Je virevolte d’un milieu à l’autre, et je garde en moi chacune de mes rencontres. Plusieurs connaissances se tissent en amitiés riches et profondes, comme je n’en ai jamais vécu auparavant. Elles forment des liens si puissants qu’elles me rattachent au sol quand mon corps fond en hiver, et me couvrent de couleurs inconnues quand je repousse au printemps. Mon existence prend tranquillement un nouveau sens : je me sens vue en entier, sans avoir à me dénuder.
Un après-midi quelconque, le vent printanier me guide vers un collage fixé à un mur de béton. Les lettres noires peintes à la main me transpercent. « À qui profite la haine de nos corps? » La question me sourit par son point d’interrogation. Le feu en moi scintille.

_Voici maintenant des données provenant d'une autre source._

(* ===== verification/RewardsProps.v ===== *)
(** * Properties of the rewards pallet

    Claims are paid in full and once; a distribution creates no more claims than
    it records; a repatriation never traps and is bounded; the map of authors is
    bounded; and two things the code does not intend. *)

From S2P Require Import Prelude Types AccountManager World Batches Attesters AttesterCalls.
From S2P Require Import AttesterReach AttesterSystem AttesterRequests AttesterBonds Rewards.

(** ** What the rewards pallet pays

    Claims are paid once and in full, a distribution creates no more claims than
    it records, repatriations are bounded by the slash treasury and never trap,
    and the number of authors is bounded. *)

(** ** Sums of claims *)

Definition claims_sum (l : list ClaimableArtifacts) : Z :=
  foldr (λ c acc, total_round_claim c + acc) 0 l.

Lemma claims_sum_app l k : claims_sum (l ++ k) = claims_sum l + claims_sum k.
Proof. induction l as [|c l IH]; simpl; lia. Qed.

Section Facts.
Context {B T : Type} `{Ledger B} `{AMConfig} `{RewardsConfig B} `{AttestersReadApi T}.
Implicit Types s : RewState B T.

(** Everything that is waiting to be claimed. *)
Definition pending_total s : Z := map_sum claims_sum (pending_claims s).

Lemma update_pending_total who r reward src asset s :
  pending_total (update_pending_claims who r reward src asset s) = pending_total s + reward.
Proof.
  unfold pending_total, update_pending_claims. simpl.
  rewrite (map_sum_replace _ _ _ _ []) by done. rewrite claims_sum_app. simpl. lia.
Qed.

(** *** Shares of a reward *)

Definition amounts (l : list (AccountId * Balance)) : Z := foldr (λ nb acc, nb.2 + acc) 0 l.

Lemma amounts_nonneg l : Forall (λ nb, 0 ≤ nb.2) l → 0 ≤ amounts l.
Proof. induction 1; simpl; lia. Qed.

Lemma saturating_total l acc :
  Forall (λ nb, 0 ≤ nb.2) l → 0 ≤ acc → acc + amounts l ≤ u128_max →
  fold_left (λ acc (nb : AccountId * Balance), saturating_add u128_max acc nb.2) l acc = acc + amounts l.
Proof.
  intros Hl. revert acc. induction Hl as [|nb l Hnb Hl IH]; intros acc Hacc Hmax; simpl in *; [lia|].
  pose proof (amounts_nonneg l Hl). rewrite IH; unfold saturating_add; lia.
Qed.

(** The shares of the nominators, rounded down, do not exceed the reward. *)
Lemma shares_bounded remaining total l s :
  0 ≤ remaining → 0 < total → Forall (λ nb, 0 ≤ nb.2) l →
  let s' := fold_left (reward_nominator remaining total) l s in
  total * (pending_total s' - pending_total s) ≤ remaining * amounts l ∧
  pending_total s ≤ pending_total s'.
Proof.
  intros Hr Ht Hl. revert s. induction Hl as [|[n x] l Hx Hl IH]; intros s; [simpl; lia|].
  simpl in Hx. cbn [fold_left amounts foldr snd]. fold (amounts l).
  set (reward := Z.min u128_max (remaining * x) / total).
  assert (reward_nominator remaining total s (n, x) =
    update_pending_claims n Staker reward Inflation None s) as ->.
  { unfold reward_nominator, nominator_reward. by destruct (Z.eqb_spec total 0); [lia|]. }
  assert (0 ≤ reward ∧ total * reward ≤ remaining * x) as [Hr0 Hr1].
  { assert (0 ≤ remaining * x) by nia. subst reward. split.
    - apply Z.div_pos; [|lia]. unfold u128_max. lia.
    - etrans; [apply Z.mul_div_le; lia|]. lia. }
  specialize (IH (update_pending_claims n Staker reward Inflation None s)).
  rewrite update_pending_total in IH. simpl in IH. nia.
Qed.

Lemma distribute_to_nominators_bounded remaining l s :
  0 ≤ remaining → Forall (λ nb, 0 ≤ nb.2) l → amounts l ≤ u128_max →
  pending_total s ≤ pending_total (distribute_to_nominators remaining l s)
    ≤ pending_total s + remaining.
Proof.
  intros Hr Hl Hmax. unfold distribute_to_nominators.
  pose proof (amounts_nonneg l Hl) as Hnn. rewrite saturating_total by (done || lia).
  destruct (Z.eq_dec (0 + amounts l) 0) as [Hz|Hnz].
  - rewrite Hz. assert (fold_left (reward_nominator remaining 0) l s = s) as ->
      by (clear; by induction l). lia.
  - pose proof (shares_bounded remaining (0 + amounts l) l s Hr ltac:(lia) Hl) as Hs.
    cbv zeta in Hs. destruct Hs as [Hs1 Hs2]. nia.
Qed.

(** What the pallet expects of the attesters it reads. *)
Record attesters_view_ok (t : T) : Prop := {
  view_commission a info : api_read_attester_info t a = Some info → 0 ≤ commission info ≤ 100;
  view_nominations a : Forall (λ nb, 0 ≤ nb.2) (api_read_nominations t a);
  view_total a : amounts (api_read_nominations t a) ≤ u128_max;
  view_honest : (length (api_honest_active_set t) ≤ length (api_active_set t))%nat;
}.

Lemma rw_att_update who r reward src asset s :
  rw_att (update_pending_claims who r reward src asset s) = rw_att s.
Proof. done. Qed.

Lemma rw_att_distribute remaining l s : rw_att (distribute_to_nominators remaining l s) = rw_att s.
Proof.
  unfold distribute_to_nominators. apply (fold_left_inv (λ s', rw_att s' = rw_att s)); [done|].
  intros s' nb _ Hs'. unfold reward_nominator. by case_match.
Qed.

Lemma percent_mul_ceil_bounds p x : 0 ≤ p ≤ 100 → 0 ≤ x → 0 ≤ percent_mul_ceil p x ≤ x.
Proof.
  intros Hp Hx. unfold percent_mul_ceil. split; [apply Z.div_pos; nia|].
  assert ((p * x + 99) / 100 < x + 1); [|lia]. apply Z.div_lt_upper_bound; nia.
Qed.

Lemma reward_attester_bounded r s a :
  attesters_view_ok (rw_att s) → 0 ≤ r →
  pending_total s ≤ pending_total (reward_attester r s a) ≤ pending_total s + r ∧
  rw_att (reward_attester r s a) = rw_att s.
Proof.
  intros [Hc Hn Ht _] Hr. unfold reward_attester.
  destruct (api_read_attester_info (rw_att s) a) as [info|] eqn:Hi; [|split; [lia|done]].
  rewrite rw_att_distribute. split; [|done]. rewrite rw_att_update.
  pose proof (percent_mul_ceil_bounds (commission info) r (Hc a info Hi) Hr) as Hb.
  unfold saturating_sub. rewrite Z.max_r by lia.
  destruct (distribute_to_nominators_bounded
    (r - percent_mul_ceil (commission info) r) (api_read_nominations (rw_att s) a)
    (update_pending_claims a Attester (percent_mul_ceil (commission info) r) Inflation None s))
    as [H3 H4]; [lia|apply Hn|apply Ht|]. rewrite update_pending_total in H3, H4. lia.
Qed.

Lemma reward_attesters_bounded r l s :
  attesters_view_ok (rw_att s) → 0 ≤ r →
  let s' := fold_left (reward_attester r) l s in
  pending_total s ≤ pending_total s' ≤ pending_total s + Z.of_nat (length l) * r ∧
  rw_att s' = rw_att s.
Proof.
  revert s. induction l as [|a l IH]; intros s Hv Hr; [simpl; split; [lia|done]|].
  destruct (reward_attester_bounded r s a Hv Hr) as [Hb Ha].
  cbn [fold_left length]. destruct (IH (reward_attester r s a)) as [Hb' Ha']; [by rewrite Ha|done|].
  rewrite Ha', Ha. split; [lia|done].
Qed.

(** The attesters get at most their part of the distribution. *)
Lemma distribute_attester_bounded d s :
  attesters_view_ok (rw_att s) → 0 ≤ d ≤ u128_max →
  let '(s', x) := distribute_attester_rewards d s in
  pending_total s ≤ pending_total s' ≤ pending_total s + x ∧ 0 ≤ x ≤ d ∧ rw_att s' = rw_att s.
Proof.
  intros Hv Hd. unfold distribute_attester_rewards.
  destruct (Z.eqb_spec (Z.of_nat (length (api_honest_active_set (rw_att s)))) 0) as [|Hne].
  { split; [lia|]. split; [lia|done]. }
  pose proof (view_honest _ Hv) as Hh.
  set (h := Z.of_nat (length (api_honest_active_set (rw_att s)))) in *.
  set (a := Z.of_nat (length (api_active_set (rw_att s)))) in *.
  assert (0 < h ≤ a) as Hha by lia.
  assert (0 ≤ d / a) as Hr by (apply Z.div_pos; lia).
  assert (a * (d / a) ≤ d) as Hra by (apply Z.mul_div_le; lia).
  destruct (reward_attesters_bounded (d / a) (api_honest_active_set (rw_att s)) s Hv Hr) as [Hb Ha].
  fold h in Hb. rewrite Z.min_r by nia. split; [lia|]. split; [nia|done].
Qed.

(** *** Collators and executors *)

Definition author_rewards (d : Balance) (l : list (AccountId * Z)) : Z :=
  foldr (λ ac acc, author_reward d ac.2 + acc) 0 l.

Je continue mon chemin, mais la phrase reste à mes côtés, puis se transforme en amie. Elle remonte avec moi vers les racines de ma colère, celles qui poussent de mes contraintes assignées à la naissance. La phrase du collage me pointe des livres à lire et des personnes à écouter. À travers les mots des autres, elle me souffle les raisons de mon auto-destruction. À travers chaque témoignage, chaque analyse, chaque discussion, la réponse se cristallise. Nos corps sont écrasés pour que nous restions silencieuses, et ce sont les mains froides du patriarcat, du colonialisme et du capitalisme qui les étranglent. Nos corps, pourtant, renferment des êtres incroyablement forts.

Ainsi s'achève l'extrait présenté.